Na mesma empreitada, uns quarteirões adiante, encontramos outra rezadeira, em um casebre à beira de um córrego, nos recônditos da CIC. Dona Dorva era uma senhorinha atarracada e de pouca prosa, que já vinha cansada pelas décadas através das quais vinha exercendo o que chamava de sua missão: interceder pela cura de quem quer que lhe procurasse, sem pedir nada em troca. Sonhava, então, “passar o dom” para sua neta. Coisa de um ano depois da publicação da reportagem, recebi um e-mail: Dona Dorva havia morrido. Ainda hoje me pergunto se a neta dela se interessou em dar continuidade ao nobre ofício da avó. Ainda hoje recebo mensagens, clamando pelo contato das rezadeiras (o que não tenho, registre-se).
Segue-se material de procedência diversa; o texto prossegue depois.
Lemma read_back l : forall pre q so fuel content,
  good_names l -> p_list p = pre ++ l -> same_pool p q ->
  p_list q = map (restored now fx) pre ++ replicate (length l) ipe_clear ->
  pool_list_from inet_ntoa p l (Zlen pre) = Ok content ->
  unread so = content -> chunks_ok (reads so) -> (left_to_read so < fuel)%nat ->
  exists q', pool_read_loop getaddr fuel now so q fx = Ok q' /\ same_pool p q' /\
             p_list q' = map (restored now fx) (p_list p).
Proof.
  induction l as [|e l IH]; intros pre q so fuel content Hg E Hs Eq Hc Hu Hch Hf;
    (destruct fuel as [|fuel]; [lia|]); cbn [pool_read_loop].
  { injection Hc as <-. destruct (status_read_eof so Hch Hu) as (b & so' & ->).
    exists q. rewrite app_nil_r in E, Eq. by rewrite E. }
  pose proof (Forall_inv Hg) as Hge. apply Forall_inv_tail in Hg. cbn [pool_list_from] in Hc.
  destruct (entry_base pre e l E) as (Eb & Ha & _).
  assert (Zlen pre + 1 = Zlen (pre ++ [e])) as Ez by (rewrite Zlen_app, Zlen_cons, Zlen_nil; lia).
  assert (p_list p = (pre ++ [e]) ++ l) as E' by (by rewrite <- app_assoc).
  rewrite Ez in Hc. destruct (common_name e) as [cn|] eqn:En.
  - cbv beta in Hge. rewrite En in Hge. rewrite Eb in Hc. cbn [mbind result_bind] in Hc.
    rewrite (print_plain _ getaddr) in Hc by done.
    destruct (assoc_line_ok inet_ntoa getaddr cn _ D Ha Hge) as [Hl1 Hl2].
    rewrite status_printf_short in Hc by done.
    destruct (pool_list_from _ p l _) as [rest| |] eqn:Er; [|done..]. injection Hc as <-.
    rewrite <- app_assoc in Hu.
    destruct (status_read_line so _ rest Hch Hl1 Hl2 Hu) as (so' & -> & Hu' & Hch').
    rewrite <- app_assoc. cbn [app]. rewrite (read_line_assoc inet_ntoa) by done.
    rewrite (set_next q pre l e cn Hs E Eq). cbn [mbind result_bind].
    eapply (IH (pre ++ [e])); [done | done | | | exact Er | done | done |].
    + eapply same_pool_trans; [exact Hs|]. repeat split. cbn [p_list with_list].
      rewrite Eq, !length_app. cbn. done.
    + cbn [p_list with_list]. rewrite map_app, <- app_assoc. cbn [map app]. unfold restored at 3. by rewrite En.
    + rewrite <- length_unread in Hf |- *. rewrite Hu in Hf. rewrite Hu', !length_app in *.
      cbn [length] in Hf. lia.
  - cbn [mbind result_bind] in Hc.
    destruct (pool_list_from _ p l _) as [rest| |] eqn:Er; [|done..]. cbn in Hc. injection Hc as <-.
    eapply (IH (pre ++ [e]) q so (S fuel) rest); try done.
    rewrite Eq, map_app, <- app_assoc. cbn [map app length replicate]. unfold restored at 3. by rewrite En.
Qed.

Lemma pool_list_ok l : forall pre,
  p_list p = pre ++ l -> exists content, pool_list_from inet_ntoa p l (Zlen pre) = Ok content.
Proof.
  induction l as [|e l IH]; intros pre E; cbn [pool_list_from]; [eauto|].
  destruct (entry_base pre e l E) as (Eb & _ & _).
  destruct (IH (pre ++ [e])) as [rest Er]; [by rewrite <- app_assoc|].
  rewrite Zlen_app, Zlen_cons, Zlen_nil in Er. rewrite Eb.
  replace (Zlen pre + (1 + 0)) with (Zlen pre + 1) in Er by lia. rewrite Er.
  destruct (common_name e); cbn [mbind result_bind]; eauto.
Qed.
End Roundtrip.

Lemma first_at_unique P l i j : first_at P l i -> first_at P l j -> i = j.
Proof.
  intros [(e & He & Hp) Hi] [(x & Hx & Hpx) Hj].
  destruct (Nat.lt_total i j) as [Hl | [Heq | Hl]]; [destruct (Hj i e); auto | done | destruct (Hi j x); auto].
Qed.

Lemma first_at_restored now fx cn l k :
  first_at (fun e => common_name e = Some cn) l k ->
  first_at (free_same (Some cn)) (map (restored now fx) l) k.
Proof.
  intros [(e & Hke & En) Hk]. split.
  - exists (restored now fx e). rewrite list_lookup_fmap, Hke. split; [done|].
    unfold restored, free_same. rewrite En. split; [done|]. by apply bool_decide_eq_true.
  - intros j x Hj Hx [_ Hsame]. rewrite list_lookup_fmap in Hx.
    destruct (l !! j) as [y|] eqn:Ey; [|done]. injection Hx as <-.
    apply (Hk j y Hj Ey). unfold restored in Hsame.
    destruct (common_name y); [|done]. by apply bool_decide_eq_true in Hsame as ->.
Qed.

(** A client whose name a free entry has gets the first such entry. *)
Lemma acquire_same now p cn k :
  pool_wf p -> duplicate_cn p = false -> first_at (free_same cn) (p_list p) k ->
  exists a q, ifconfig_pool_acquire now p cn = Ok (Z.of_nat k, Some a, q) /\
              pool_addrs p (Z.of_nat k) = Ok a.
Proof.
  intros Hw Hd Hk. pose proof (find_policy_ok p cn Hw) as HP. unfold find_policy in HP. rewrite Hd in HP.
  assert (ifconfig_pool_find p cn = Z.of_nat k) as Ef.
  { destruct HP as [(k' & -> & Hk') | HP].
    - f_equal. by eapply first_at_unique.
    - exfalso. destruct Hk as [(x & Hx & Hfx) _].
      destruct HP as [(Hn & _) | (Hn & _)]; by apply (Hn k x). }
  destruct (acquire_ok now p cn Hw) as [[En _] | (k' & e & a & En & _ & _ & Ha & ->)];
    rewrite Ef in En; [lia|]. apply Nat2Z.inj in En as <-. eauto.
Qed.
Definition item_abs (s : store) (x : mbuf_item) : option packet :=
  match it_instance x, it_buffer x with
  | Some mi, Some b => (fun c => (mi, c.1, c.2)) <$> contents s b
  | _, _ => None
  end.

(** Dereferenced items have neither instance nor buffer. *)
Definition item_ok (x : mbuf_item) : Prop := it_instance x = None <-> it_buffer x = None.

(** The state holds the items [l], with the references [held] outside the queue. *)
Record mbuf_ok (cap : Z) (st : mst) (l : list mbuf_item) (held : list positive) : Prop := {
  mo_ring : ring_rep (st_set st) l;
  mo_cap : ms_capacity (st_set st) = cap;
  mo_refs : refs_ok (st_bufs st) (map Some held ++ map it_buffer l);
  mo_items : Forall item_ok l
}.

Definition abs_queue (st : mst) (l : list mbuf_item) : queue := map (item_abs (st_bufs st)) l.

Lemma item_abs_ext s s' l :
  (forall c, Some c ∈ map it_buffer l -> contents s' c = contents s c) ->
  map (item_abs s') l = map (item_abs s) l.
Proof.
  intros H. apply map_ext_in. intros x Hx%list_elem_of_In. unfold item_abs.
  destruct (it_instance x); [|done]. destruct (it_buffer x) as [b|] eqn:E; [|done].
  rewrite H; [done|]. rewrite <- E. by apply (list_elem_of_fmap_2 it_buffer).
Qed.

(** Dereferenced items hold no references. *)
Lemma refs_ok_skip s h pre k :
  Forall item_ok pre -> Forall (fun y => it_instance y = None) pre ->
  refs_ok s (h ++ map it_buffer (pre ++ k)) -> refs_ok s (h ++ map it_buffer k).
Proof.
  intros Hok Hn. revert Hok. induction Hn as [|y pre Hy Hn IH]; intros Hok H; [done|].
  pose proof (Forall_inv Hok) as Hoy. apply Forall_inv_tail in Hok. apply IH; [done|].
  apply (proj1 (refs_ok_none _ _)). eapply refs_ok_perm; [|exact H]. cbn [app map].
  destruct Hoy as [-> _]; [|done]. symmetry. apply Permutation_middle.
Qed.

Definition buffers_live (s : store) (l : list mbuf_item) : Prop :=
  Forall (fun x => item_ok x /\ forall b, it_buffer x = Some b -> is_Some (contents s b)) l.

Lemma mbuf_ok_live cap st l held : mbuf_ok cap st l held -> buffers_live (st_bufs st) l.
Proof.
  intros [_ _ Hr Hi]. apply list.Forall_forall. intros x Hx.
  split; [by apply (proj1 (list.Forall_forall _ _) Hi)|].
  intros b Hb. unfold contents. apply fmap_is_Some. eapply refs_ok_live; [exact Hr|].
  apply elem_of_app. right. rewrite <- Hb. by apply (list_elem_of_fmap_2 it_buffer).
Qed.
(* ===== verification/Schedule.v ===== *)
(** The scheduler of the server (src/schedule.c, src/schedule.h): which client has
    to be served when, kept in a treap, a binary search tree by wakeup time that is
    a heap by random priorities, with parent links, and the cached earliest entry.

    The entries live in a store; a pointer is a key of it, NULL is [None].  The
    results of the calls of [random] an operation makes are an argument. *)

From S2P Require Import Prelude Integer Timing.
From Stdlib Require Import Sorted.

Record schedule_entry := Se {
  se_tv : timeval;
  se_pri : Z;
  se_parent : option positive;
  se_lt : option positive;
  se_gt : option positive
}.

#[export] Instance timeval_eq_dec : EqDecision timeval.
Proof. solve_decision. Defined.
#[export] Instance schedule_entry_eq_dec : EqDecision schedule_entry.
Proof. solve_decision. Defined.

Abbreviation entries := (gmap positive schedule_entry).

(** The entries and [struct schedule]. *)
Record schedule := Sched { sc_mem : entries; sc_root : option positive; sc_earliest : option positive }.

Definition set_tv (v : timeval) (e : schedule_entry) := Se v (se_pri e) (se_parent e) (se_lt e) (se_gt e).
Definition set_pri (v : Z) (e : schedule_entry) := Se (se_tv e) v (se_parent e) (se_lt e) (se_gt e).
Definition set_parent (v : option positive) (e : schedule_entry) := Se (se_tv e) (se_pri e) v (se_lt e) (se_gt e).
Definition set_lt (v : option positive) (e : schedule_entry) := Se (se_tv e) (se_pri e) (se_parent e) v (se_gt e).
Definition set_gt (v : option positive) (e : schedule_entry) := Se (se_tv e) (se_pri e) (se_parent e) (se_lt e) v.

(** [e->field] and [e->field = v] *)
Definition get (m : entries) (e : positive) : result schedule_entry := from_opt (m !! e).
Definition upd (m : entries) (e : positive) (f : schedule_entry -> schedule_entry) : result entries :=
  n ← get m e; Ok (<[e := f n]> m).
Para além do aspecto sobrenatural (ou divino) da coisa, tenho pra mim que a essência do fazer dessas mulheres está correlacionada à tradição segundo a qual a cura para os nossos males está disponível na natureza – e como se quisesse reforçar de onde viemos. Quando eu era moleque, os remédios estavam logo ali, no quintal. Para dor de barriga, chá de hortelã. Para dormir, camomila. As avós sempre tinham uma receita milagrosa, que faziam crer que losna, carqueja, boldo, cidreira, capim-limão e afins eram ingredientes cotidianos. Tudo colhido à mão e na hora. Nada dessas ervas vendidas em supermercados, que vêm em saquinhos insípidos. Uns anos atrás, vi que essa cultura ainda se mantém vívida na Bolívia, pelas mãos das cholas que comungam em sagrada relação com a Mãe Terra (Pacha Mama, em quéchua).

Lembrei-me disso tudo, filosofando em vão numa dessas noites de insônia. Pois é. Basta que eu encoste a cabeça no travesseiro para que o sono se evapore. Só durante a manhã seguinte é que Morpheus dá as caras, fazendo me pesarem as pálpebras, de tal modo que nem café dá jeito. Tenho pra mim que é quebrante. Vá saber. Sem uma benzedeira, não há como fechar diagnóstico e, pior, não há reza para restituir meu sono de beleza. Também já não tenho um quintal como o da infância, que me caía como panaceia. Por sorte, paliativamente, conheci o mulungu, uma planta medicinal que tem me garantido ao menos umas horas de bom repouso. É desses comprados em casas de produtos naturais, mas fazer o quê? É o que temos. Mas que uma benzidinha cairia bem, isso cairia.